民間宇宙旅行の打ち上げだけではなく、NASAのISSミッションも延期になる可能性が高い。

スターライナーは、8月中旬以降もISSに留まり続ける可能性が出てきた(ポート空けなくていいからな)。

まあ、どうでもいいんですが。

「宇宙産業は、この事故以前にも300回以上の連続打ち上げ成功を記録していたファルコン9への依存度をますます高めている。これは、その高い飛行率と他の乗り物への対応力不足によるものだ。

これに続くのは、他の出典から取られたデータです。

(** A file-level variable. *)
Definition gval (s : st) (x : string) : Z := default 0 (glob s !! x).
Definition getg (x : string) : M Z := gets (fun s => gval s x).
Definition setg (x : string) (v : Z) : M unit := modify (set_glob <[x := v]>).

(** An instruction that traps while the trap vector points to
    [__sbi_expected_trap]: the handler records the trap, steps over the
    instruction and returns to machine mode, which leaves [MPIE] set and [MPP]
    clear.  With the hypervisor extension it also records the two extra
    registers. *)
Definition expected_trap (pc c tv : Z) : M sbi_trap_info :=
  csr_write CSR_MCAUSE c;; csr_write CSR_MTVAL tv;;
  hext ← getg "sbi_hart_expected_trap_hext";
  tv2 ← (if nz hext then csr_read CSR_MTVAL2 else mret 0);
  ti ← (if nz hext then csr_read CSR_MTINST else mret 0);
  csr_write CSR_MEPC (pc + 4);;
  ms ← csr_read CSR_MSTATUS;
  csr_write CSR_MSTATUS ((ms .| MSTATUS_MPIE) .& not64 MSTATUS_MPP);;
  mret (mkTrap pc c tv tv2 ti).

」

年間100回もの打ち上げをこなすロケットに、依存するなというのが無理な話だ。

スターシップの時代になれば、その傾向はますます顕著になるだろう(たぶん、年間1000回以上)。

「ファルコン9号が何カ月も飛行停止となれば、打ち上げ計画が長期にわたる遅延に直面し、代替打ち上げの選択肢もほとんどないため、業界の多くにとって「壊滅的」となるだろう」

既に確立されたと思っていたファルコン9の打ち上げで、しかも、使い捨てとなっている2段目の、さらに、これまで1度も失敗したことがなかったマーリンD真空エンジンでトラブルが起きたことの影響は大きい。

が、形あるものは全て壊れる。

永遠に不変なものなど、この世にはない。

「壊れないものはない!」という真理だけが永遠に不変なだけだ。

スペースXに、何かが起こっている。

ボーイングにも起こり、NASAにも起こり、アリアンにも起こった何か・・・。

ダイビングのように、リスクを伴うレジャーをしていると、その辺りが何となく見えてくる気がする。

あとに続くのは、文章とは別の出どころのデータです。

Definition finish_features (m : list Z) (offset : nat) (nfstr : Z) : option (list Z) :=
  if decide (offset = 0%nat) then sbi_strncpy m (chars "none" ++ [0]) (Z.to_nat nfstr)
  else Some (<[(offset - 1)%nat := 0]> m).

Definition sbi_platform_get_features_str (plat : option sbi_platform) (m : list Z) (nfstr : Z) :
    option (list Z) :=
  match plat with
  | None => Some m
  | Some p =>
      if nfstr =? 0 then Some m
      else
        let m := sbi_memset m 0 0 (Z.to_nat nfstr) in
        let fv := sbi_platform_get_features plat in
        '(m, offset) ←
          (if fv =? 0 then Some (m, 0%nat)
           else features_loop sbi_platform_feature_id2string [1; 2; 4; 8] fv m 0 nfstr);
        finish_features m offset nfstr
  end.

(** * Properties *)

Lemma hart_index_loop_spec tbl hartid n : forall i,
  0 <= i ->
  (exists k, i <= k < i + Z.of_nat n /\ hart_index_loop n i tbl hartid = k /\
     tbl !! Z.to_nat k = Some hartid /\ (forall j, i <= j < k -> tbl !! Z.to_nat j <> Some hartid)) \/
  (hart_index_loop n i tbl hartid = 2 ^ 32 - 1 /\
     (forall j, i <= j < i + Z.of_nat n -> tbl !! Z.to_nat j <> Some hartid)).
Proof.
  induction n as [|n IH]; intros i Hi; simpl; [right; split; [done|intros; lia]|].
  destruct (decide (tbl !! Z.to_nat i = Some hartid)) as [E|E].
  { left. exists i. repeat split; done || lia. }
  assert (Hext : forall k, (forall j, i + 1 <= j < k -> tbl !! Z.to_nat j <> Some hartid) ->
    forall j, i <= j < k -> tbl !! Z.to_nat j <> Some hartid).
  { intros k H j Hj. destruct (decide (j = i)) as [->|]; [done|]. apply H. lia. }
  destruct (IH (i + 1)) as [(k & Hk & Hr & Hl & Hmin)|[Hr Hmin]]; [lia| |].
  - left. exists k. split; [lia|]. split; [done|]. split; [done|]. by apply Hext.
  - right. split; [done|]. replace (i + Z.of_nat (S n)) with (i + 1 + Z.of_nat n) by lia. by apply Hext.
Qed.

(** A valid hart has an index in range, and no two have the same. *)
Lemma hart_index_valid p hartid :
  0 <= hartid -> 0 <= hart_count p < 2 ^ 32 - 1 -> sbi_platform_hart_invalid (Some p) hartid = false ->
  0 <= sbi_platform_hart_index (Some p) hartid < hart_count p /\
  match hart_index2id p with
  | Some tbl => tbl !! Z.to_nat (sbi_platform_hart_index (Some p) hartid) = Some hartid
  | None => sbi_platform_hart_index (Some p) hartid = hartid
  end.
Proof.
  intros Hh Hc Hv. unfold sbi_platform_hart_invalid in Hv. apply Z.leb_gt in Hv.
  unfold sbi_platform_hart_index in *. destruct (hart_index2id p) as [tbl|]; [|lia].
  destruct (hart_index_loop_spec tbl hartid (Z.to_nat (hart_count p)) 0)
    as [(k & Hk & E & Hl & _)|[E _]]; [lia| |]; rewrite E in *; [split; [lia|done]|lia].
Qed.

Lemma hart_index_inj p h1 h2 :
  0 <= h1 -> 0 <= h2 -> 0 <= hart_count p < 2 ^ 32 - 1 ->
  sbi_platform_hart_invalid (Some p) h1 = false -> sbi_platform_hart_invalid (Some p) h2 = false ->
  sbi_platform_hart_index (Some p) h1 = sbi_platform_hart_index (Some p) h2 -> h1 = h2.
Proof.
  intros H1 H2 Hc V1 V2 E. apply hart_index_valid in V1 as [_ V1]; [|done..].
  apply hart_index_valid in V2 as [_ V2]; [|done..].
  destruct (hart_index2id p); [|congruence]. rewrite E in V1. congruence.
Qed.

(** With an index table, a hart is reported invalid exactly when it is in
    none of the first [hart_count] entries; the index of a valid hart is the
    first entry that names it. *)
Theorem sbi_platform_hart_invalid_spec (p : sbi_platform) (tbl : list Z) (hartid : Z) :
  hart_index2id p = Some tbl -> 0 <= hart_count p < 2 ^ 32 - 1 ->
  (sbi_platform_hart_invalid (Some p) hartid = false <->
     exists i, 0 <= i < hart_count p /\ tbl !! Z.to_nat i = Some hartid) /\
  (sbi_platform_hart_invalid (Some p) hartid = false ->
     tbl !! Z.to_nat (sbi_platform_hart_index (Some p) hartid) = Some hartid).
Proof.
  intros Ht Hc. unfold sbi_platform_hart_invalid, sbi_platform_hart_index. rewrite Ht.
  destruct (hart_index_loop_spec tbl hartid (Z.to_nat (hart_count p)) 0)
    as [(k & Hk & -> & Hl & _)|[-> Hmin]]; [lia| |].
  - rewrite (proj2 (Z.leb_gt _ _)) by lia. split; [|done]. split; [|done]. intros _. exists k.
    split; [lia|done].
  - rewrite (proj2 (Z.leb_le _ _)) by lia. split; [|done]. split; [done|]. intros (i & Hi & E).
    exfalso. apply (Hmin i); [lia|done].
Qed.

Lemma sbi_platform_hart_invalid_spec_witness :
  sbi_platform_hart_invalid (Some (mkPlat 0 0 [] 0 3 8192 no_ops (Some [4; 1; 7]))) 7 = false /\
  ([4; 1; 7] : list Z) !! Z.to_nat
    (sbi_platform_hart_index (Some (mkPlat 0 0 [] 0 3 8192 no_ops (Some [4; 1; 7]))) 7) = Some 7.
Proof.
  destruct (sbi_platform_hart_invalid_spec
    (mkPlat 0 0 [] 0 3 8192 no_ops (Some [4; 1; 7])) [4; 1; 7] 7) as [H1 H2]; [done|simpl; lia|].
  assert (E : sbi_platform_hart_invalid (Some (mkPlat 0 0 [] 0 3 8192 no_ops (Some [4; 1; 7]))) 7
    = false) by (vm_compute; reflexivity).
  split; [exact E|]. exact (H2 E).
Defined.

(** The feature string of a platform with two features runs over the end of a
    four-byte buffer: of the memory [m] that starts with it, the fifth byte on
    has changed. *)
Example features_str_overflow :
  let p := mkPlat 0 0 [] (SBI_PLATFORM_HAS_TIMER_VALUE .| SBI_PLATFORM_HAS_HART_HOTPLUG) 1 8192 no_ops None in
  sbi_platform_get_features_str (Some p) (replicate 16 255) 4 =
  Some (chars "timer,hotplug" ++ [0; 0; 255]).
Proof. vm_compute. reflexivity. Qed.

物事が上手くいっているように見えるのは、そこにリスクがなくなったからではない。

リスクは、それを回避するための措置を講じられて、一時的に表面化していないだけの話だ。

相変わらず厳然として存在し、ミッションを脅かし続けている。

適切に回避するための努力を怠れば、たちどころに表面化して禍いをもたらす。

確認を怠らず、万が一の備えを整え、避け難いと思われれば躊躇なく断念する。

今回のファルコン9のトラブルは、上手の手から水が漏れた類の話だが、それがたまたまなのか、慢心手抜き思い込みな話なのかは知らない。

原因はやがて明らかにされるだろうが、数百回の打ち上げを経てもなお、そこには魔物が潜んでいる。

使い捨ての2段目でのトラブルか・・・。

回収して、何が起こったのかを確認することはできない。

スターライナーのサービスモジュールみたいなもんだからな。

データを丹念に洗い出し、地上でのシミュレーションを行い、再現できなければ追加の打ち上げを行って確認するしかない。

開発ではそれでいいかも知れないけど、トラブルシューティングになれば、まれに起こる事象に対する仮説を検証することは難しい。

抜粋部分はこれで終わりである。